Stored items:
■ ■ ■ ■ ■

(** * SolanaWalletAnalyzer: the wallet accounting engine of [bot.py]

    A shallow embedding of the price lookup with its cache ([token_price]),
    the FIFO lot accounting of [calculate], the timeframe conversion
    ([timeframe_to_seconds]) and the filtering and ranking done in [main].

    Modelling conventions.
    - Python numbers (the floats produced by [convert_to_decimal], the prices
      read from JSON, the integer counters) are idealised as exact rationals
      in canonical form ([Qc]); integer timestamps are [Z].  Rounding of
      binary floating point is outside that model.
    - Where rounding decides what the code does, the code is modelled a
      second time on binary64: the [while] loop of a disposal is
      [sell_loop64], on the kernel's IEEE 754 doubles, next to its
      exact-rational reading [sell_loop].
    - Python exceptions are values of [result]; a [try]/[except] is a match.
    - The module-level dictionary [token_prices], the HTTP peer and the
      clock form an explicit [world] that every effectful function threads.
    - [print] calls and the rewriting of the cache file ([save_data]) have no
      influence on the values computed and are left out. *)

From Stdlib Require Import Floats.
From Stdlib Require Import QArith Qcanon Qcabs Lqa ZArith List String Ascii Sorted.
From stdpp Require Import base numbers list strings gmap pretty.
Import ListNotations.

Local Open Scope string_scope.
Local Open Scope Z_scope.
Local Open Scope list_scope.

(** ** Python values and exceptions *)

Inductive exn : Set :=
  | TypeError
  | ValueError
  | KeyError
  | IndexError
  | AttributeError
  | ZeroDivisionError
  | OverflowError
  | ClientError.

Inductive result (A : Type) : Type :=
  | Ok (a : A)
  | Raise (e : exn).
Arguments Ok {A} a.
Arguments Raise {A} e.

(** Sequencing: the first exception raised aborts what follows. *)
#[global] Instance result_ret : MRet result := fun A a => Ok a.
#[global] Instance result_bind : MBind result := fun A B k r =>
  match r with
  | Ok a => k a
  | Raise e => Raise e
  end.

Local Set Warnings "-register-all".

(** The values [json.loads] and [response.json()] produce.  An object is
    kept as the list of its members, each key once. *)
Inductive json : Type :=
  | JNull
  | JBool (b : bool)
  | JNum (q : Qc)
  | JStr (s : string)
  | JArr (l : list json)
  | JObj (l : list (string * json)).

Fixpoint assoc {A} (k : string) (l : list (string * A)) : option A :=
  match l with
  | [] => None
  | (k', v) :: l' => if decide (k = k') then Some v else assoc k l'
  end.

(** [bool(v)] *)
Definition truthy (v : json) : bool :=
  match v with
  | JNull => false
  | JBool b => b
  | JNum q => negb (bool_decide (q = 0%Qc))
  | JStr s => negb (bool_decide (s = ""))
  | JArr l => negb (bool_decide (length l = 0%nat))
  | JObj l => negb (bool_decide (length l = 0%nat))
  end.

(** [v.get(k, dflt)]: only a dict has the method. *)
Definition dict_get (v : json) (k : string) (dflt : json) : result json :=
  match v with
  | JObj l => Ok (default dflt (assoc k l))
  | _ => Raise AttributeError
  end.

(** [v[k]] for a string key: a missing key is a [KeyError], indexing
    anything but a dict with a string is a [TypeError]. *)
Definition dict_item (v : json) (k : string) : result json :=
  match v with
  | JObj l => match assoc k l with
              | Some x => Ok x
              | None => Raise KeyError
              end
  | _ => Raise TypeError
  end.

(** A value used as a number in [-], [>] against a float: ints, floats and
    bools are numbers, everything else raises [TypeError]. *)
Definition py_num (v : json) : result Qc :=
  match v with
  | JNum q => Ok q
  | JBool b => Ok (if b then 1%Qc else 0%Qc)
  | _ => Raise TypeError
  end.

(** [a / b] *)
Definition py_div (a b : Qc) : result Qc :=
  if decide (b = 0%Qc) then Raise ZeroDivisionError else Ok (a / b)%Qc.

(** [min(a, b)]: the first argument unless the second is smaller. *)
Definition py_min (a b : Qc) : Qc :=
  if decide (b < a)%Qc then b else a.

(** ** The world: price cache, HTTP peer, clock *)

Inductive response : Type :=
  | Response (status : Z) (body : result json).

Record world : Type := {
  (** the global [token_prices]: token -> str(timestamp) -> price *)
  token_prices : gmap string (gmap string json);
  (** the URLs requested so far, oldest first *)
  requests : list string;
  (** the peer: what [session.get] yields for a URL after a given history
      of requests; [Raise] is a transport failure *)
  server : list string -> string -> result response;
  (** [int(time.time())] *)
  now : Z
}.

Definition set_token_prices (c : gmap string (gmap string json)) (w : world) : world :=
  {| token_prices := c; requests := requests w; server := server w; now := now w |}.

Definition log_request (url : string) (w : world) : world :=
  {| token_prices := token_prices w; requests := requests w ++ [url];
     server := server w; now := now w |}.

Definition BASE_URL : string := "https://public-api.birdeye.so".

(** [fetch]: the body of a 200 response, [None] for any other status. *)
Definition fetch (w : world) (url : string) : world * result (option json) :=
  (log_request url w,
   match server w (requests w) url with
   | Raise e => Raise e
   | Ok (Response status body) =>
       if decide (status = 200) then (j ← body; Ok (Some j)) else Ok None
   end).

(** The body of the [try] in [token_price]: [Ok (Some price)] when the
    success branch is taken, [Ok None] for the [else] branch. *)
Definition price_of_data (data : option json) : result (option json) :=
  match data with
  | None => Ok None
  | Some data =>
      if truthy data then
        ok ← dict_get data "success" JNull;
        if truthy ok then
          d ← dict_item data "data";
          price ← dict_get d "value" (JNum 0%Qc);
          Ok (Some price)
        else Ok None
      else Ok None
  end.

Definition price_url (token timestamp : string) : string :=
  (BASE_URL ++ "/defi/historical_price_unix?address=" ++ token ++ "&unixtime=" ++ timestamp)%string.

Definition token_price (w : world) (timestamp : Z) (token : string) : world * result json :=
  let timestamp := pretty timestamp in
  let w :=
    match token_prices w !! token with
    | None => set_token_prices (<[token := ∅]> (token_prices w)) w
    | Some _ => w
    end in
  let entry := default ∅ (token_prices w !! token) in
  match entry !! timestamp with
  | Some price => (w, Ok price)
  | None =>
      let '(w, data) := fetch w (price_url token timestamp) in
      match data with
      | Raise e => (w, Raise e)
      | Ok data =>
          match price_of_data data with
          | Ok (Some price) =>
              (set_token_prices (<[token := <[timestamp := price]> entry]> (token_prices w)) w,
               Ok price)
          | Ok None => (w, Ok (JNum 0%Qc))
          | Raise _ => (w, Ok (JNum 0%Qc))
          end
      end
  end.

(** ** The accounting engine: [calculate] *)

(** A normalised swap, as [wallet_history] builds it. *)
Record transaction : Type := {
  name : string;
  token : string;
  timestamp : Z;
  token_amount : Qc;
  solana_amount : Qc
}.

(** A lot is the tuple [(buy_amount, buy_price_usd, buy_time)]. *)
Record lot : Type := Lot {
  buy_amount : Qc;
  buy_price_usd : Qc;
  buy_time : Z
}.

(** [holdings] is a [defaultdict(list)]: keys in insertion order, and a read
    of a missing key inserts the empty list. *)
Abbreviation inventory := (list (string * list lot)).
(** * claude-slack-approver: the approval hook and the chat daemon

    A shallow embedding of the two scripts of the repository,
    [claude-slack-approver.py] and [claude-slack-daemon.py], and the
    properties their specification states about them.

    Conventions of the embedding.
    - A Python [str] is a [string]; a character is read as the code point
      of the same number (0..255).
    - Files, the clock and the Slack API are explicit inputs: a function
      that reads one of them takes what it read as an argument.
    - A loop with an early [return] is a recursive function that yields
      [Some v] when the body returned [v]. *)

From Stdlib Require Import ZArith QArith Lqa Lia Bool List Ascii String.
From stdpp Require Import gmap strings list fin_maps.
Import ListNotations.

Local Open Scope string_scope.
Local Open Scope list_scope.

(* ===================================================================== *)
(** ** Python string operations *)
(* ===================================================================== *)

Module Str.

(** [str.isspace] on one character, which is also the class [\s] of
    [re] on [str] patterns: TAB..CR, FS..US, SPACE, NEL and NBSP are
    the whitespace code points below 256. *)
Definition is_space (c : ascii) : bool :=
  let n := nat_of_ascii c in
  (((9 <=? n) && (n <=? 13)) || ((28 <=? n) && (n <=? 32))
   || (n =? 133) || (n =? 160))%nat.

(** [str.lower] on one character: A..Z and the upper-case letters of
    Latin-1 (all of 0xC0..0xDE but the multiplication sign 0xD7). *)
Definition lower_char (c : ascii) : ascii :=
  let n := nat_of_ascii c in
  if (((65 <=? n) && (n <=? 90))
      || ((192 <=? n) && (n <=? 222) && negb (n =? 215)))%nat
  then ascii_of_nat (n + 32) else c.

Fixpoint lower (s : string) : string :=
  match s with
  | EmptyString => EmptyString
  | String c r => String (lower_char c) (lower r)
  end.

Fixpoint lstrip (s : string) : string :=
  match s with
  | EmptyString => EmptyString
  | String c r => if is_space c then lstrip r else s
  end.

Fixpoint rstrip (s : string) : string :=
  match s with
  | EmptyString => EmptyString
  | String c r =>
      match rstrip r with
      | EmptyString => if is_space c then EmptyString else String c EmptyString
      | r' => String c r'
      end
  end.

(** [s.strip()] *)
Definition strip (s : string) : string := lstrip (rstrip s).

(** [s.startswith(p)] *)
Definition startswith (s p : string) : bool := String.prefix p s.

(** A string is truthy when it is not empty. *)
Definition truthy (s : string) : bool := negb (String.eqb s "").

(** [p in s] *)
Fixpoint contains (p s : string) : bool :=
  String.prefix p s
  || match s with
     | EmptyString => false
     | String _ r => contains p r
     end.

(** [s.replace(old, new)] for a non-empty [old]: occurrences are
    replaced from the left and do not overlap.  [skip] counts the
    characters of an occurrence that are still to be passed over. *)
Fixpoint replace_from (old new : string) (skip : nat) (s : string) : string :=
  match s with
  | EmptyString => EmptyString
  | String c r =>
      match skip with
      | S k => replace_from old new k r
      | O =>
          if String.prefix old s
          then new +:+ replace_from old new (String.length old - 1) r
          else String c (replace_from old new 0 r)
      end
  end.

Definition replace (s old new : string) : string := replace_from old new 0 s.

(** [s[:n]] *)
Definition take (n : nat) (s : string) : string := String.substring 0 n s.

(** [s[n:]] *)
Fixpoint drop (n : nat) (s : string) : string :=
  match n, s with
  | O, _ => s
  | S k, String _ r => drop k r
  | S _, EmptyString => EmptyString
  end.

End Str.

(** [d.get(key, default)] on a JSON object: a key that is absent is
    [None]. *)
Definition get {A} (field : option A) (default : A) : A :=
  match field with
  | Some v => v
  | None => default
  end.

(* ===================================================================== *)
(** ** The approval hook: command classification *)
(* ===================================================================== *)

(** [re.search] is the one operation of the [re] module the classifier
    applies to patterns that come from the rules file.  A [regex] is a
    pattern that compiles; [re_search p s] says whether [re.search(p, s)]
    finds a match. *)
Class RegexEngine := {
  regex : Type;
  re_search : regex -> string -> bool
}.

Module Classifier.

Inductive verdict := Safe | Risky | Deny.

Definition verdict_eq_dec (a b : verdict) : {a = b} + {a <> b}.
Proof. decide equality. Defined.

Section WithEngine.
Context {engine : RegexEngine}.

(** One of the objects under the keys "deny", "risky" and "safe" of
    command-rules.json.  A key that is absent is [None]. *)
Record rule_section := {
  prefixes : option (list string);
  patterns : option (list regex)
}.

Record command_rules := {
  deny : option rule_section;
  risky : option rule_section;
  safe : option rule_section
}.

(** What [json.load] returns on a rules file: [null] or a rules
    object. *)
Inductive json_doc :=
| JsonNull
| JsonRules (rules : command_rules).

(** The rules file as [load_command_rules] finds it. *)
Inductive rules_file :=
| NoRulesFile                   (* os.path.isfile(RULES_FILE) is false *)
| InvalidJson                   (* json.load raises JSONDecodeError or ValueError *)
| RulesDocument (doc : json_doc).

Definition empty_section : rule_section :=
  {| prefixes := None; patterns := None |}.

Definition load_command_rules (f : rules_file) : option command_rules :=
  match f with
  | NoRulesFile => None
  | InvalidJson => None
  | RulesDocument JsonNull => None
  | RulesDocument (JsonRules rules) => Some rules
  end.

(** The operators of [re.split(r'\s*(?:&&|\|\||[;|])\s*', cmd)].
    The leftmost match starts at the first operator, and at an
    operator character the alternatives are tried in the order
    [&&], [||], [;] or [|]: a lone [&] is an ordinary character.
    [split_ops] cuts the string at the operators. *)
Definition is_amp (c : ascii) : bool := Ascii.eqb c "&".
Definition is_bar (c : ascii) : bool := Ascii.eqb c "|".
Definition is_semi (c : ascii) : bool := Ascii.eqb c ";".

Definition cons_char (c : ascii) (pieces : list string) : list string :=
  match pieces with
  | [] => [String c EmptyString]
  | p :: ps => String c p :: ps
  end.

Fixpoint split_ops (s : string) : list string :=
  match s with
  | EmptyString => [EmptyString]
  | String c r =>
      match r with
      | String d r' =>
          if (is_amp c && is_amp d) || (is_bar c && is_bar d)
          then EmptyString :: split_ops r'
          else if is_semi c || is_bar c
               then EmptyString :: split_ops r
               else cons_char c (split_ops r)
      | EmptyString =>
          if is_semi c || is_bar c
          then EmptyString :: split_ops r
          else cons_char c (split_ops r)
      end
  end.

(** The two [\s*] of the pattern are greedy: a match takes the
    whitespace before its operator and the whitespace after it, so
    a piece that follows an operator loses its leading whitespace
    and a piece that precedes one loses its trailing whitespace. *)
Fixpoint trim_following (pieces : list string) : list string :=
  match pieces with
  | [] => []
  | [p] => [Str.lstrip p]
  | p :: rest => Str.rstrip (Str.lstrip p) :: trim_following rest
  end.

■ ■ ■ ■ ■

Your goal:
Write out only the lines from the very start of the entries above to the line that includes "- Python exceptions", both ends included, each one unchanged.

Result for this task:
(** * SolanaWalletAnalyzer: the wallet accounting engine of [bot.py]

    A shallow embedding of the price lookup with its cache ([token_price]),
    the FIFO lot accounting of [calculate], the timeframe conversion
    ([timeframe_to_seconds]) and the filtering and ranking done in [main].

    Modelling conventions.
    - Python numbers (the floats produced by [convert_to_decimal], the prices
      read from JSON, the integer counters) are idealised as exact rationals
      in canonical form ([Qc]); integer timestamps are [Z].  Rounding of
      binary floating point is outside that model.
    - Where rounding decides what the code does, the code is modelled a
      second time on binary64: the [while] loop of a disposal is
      [sell_loop64], on the kernel's IEEE 754 doubles, next to its
      exact-rational reading [sell_loop].
    - Python exceptions are values of [result]; a [try]/[except] is a match.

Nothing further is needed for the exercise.